### Requirement
The answer must be the full listing, reproduced word for word.

+++ Data for processing

(* ===== verification/TrtLife.v ===== *)
(** * Traceroute: the life of a measurement

    The callbacks libevent may make, as a relation on states, and the invariant they keep: one line per start, and
    probes that are in order and carry what replies are matched with. *)

From stdpp Require Import base list list_numbers numbers option strings.
From Stdlib Require Import ZArith Lia.
From Stdlib Require Import Floats.SpecFloat.
From S2P Require Import Prelude Bits Blocks Cstr Packet Double Wp Validate Results TrtPacket TrtParis Trt TrtProofs TrtRun TrtReply TrtStep TrtHandle TrtStart.

Open Scope Z_scope.

(** ** Events *)

Inductive event_t :=
| Start
| Resolved (err : option (list Z)) (res : list (sockaddr * Z * Z))
| Ready4 (recv : option (list Z * list Z)) | Tcp4 (recv : option (list Z * list Z))
| Ready6 (recv : option (list Z * list Z * list cmsg)) | Tcp6 (recv : option (list Z * list Z * list cmsg))
| Timer.

Section Main.
Context (p : params).

Definition handle (ev : event_t) (e : env) : TM unit :=
  match ev with
  | Start => traceroute_start p e
  | Resolved err res => dns_cb p e err res
  | Ready4 recv => ready_callback4 p e recv
  | Tcp4 recv => ready_tcp4 p e recv
  | Ready6 recv => ready_callback6 p e recv
  | Tcp6 recv => ready_tcp6 p e recv
  | Timer => modify (set_timer None);; noreply_callback p e
  end.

++++++

### Written response
(* ===== verification/TrtLife.v ===== *)
(** * Traceroute: the life of a measurement

    The callbacks libevent may make, as a relation on states, and the invariant they keep: one line per start, and
    probes that are in order and carry what replies are matched with. *)

From stdpp Require Import base list list_numbers numbers option strings.
From Stdlib Require Import ZArith Lia.
From Stdlib Require Import Floats.SpecFloat.
From S2P Require Import Prelude Bits Blocks Cstr Packet Double Wp Validate Results TrtPacket TrtParis Trt TrtProofs TrtRun TrtReply TrtStep TrtHandle TrtStart.

Open Scope Z_scope.

(** ** Events *)

Inductive event_t :=
| Start
| Resolved (err : option (list Z)) (res : list (sockaddr * Z * Z))
| Ready4 (recv : option (list Z * list Z)) | Tcp4 (recv : option (list Z * list Z))
| Ready6 (recv : option (list Z * list Z * list cmsg)) | Tcp6 (recv : option (list Z * list Z * list cmsg))
| Timer.

Section Main.
Context (p : params).

Definition handle (ev : event_t) (e : env) : TM unit :=
  match ev with
  | Start => traceroute_start p e
  | Resolved err res => dns_cb p e err res
  | Ready4 recv => ready_callback4 p e recv
  | Tcp4 recv => ready_tcp4 p e recv
  | Ready6 recv => ready_callback6 p e recv
  | Tcp6 recv => ready_tcp6 p e recv
  | Timer => modify (set_timer None);; noreply_callback p e
  end.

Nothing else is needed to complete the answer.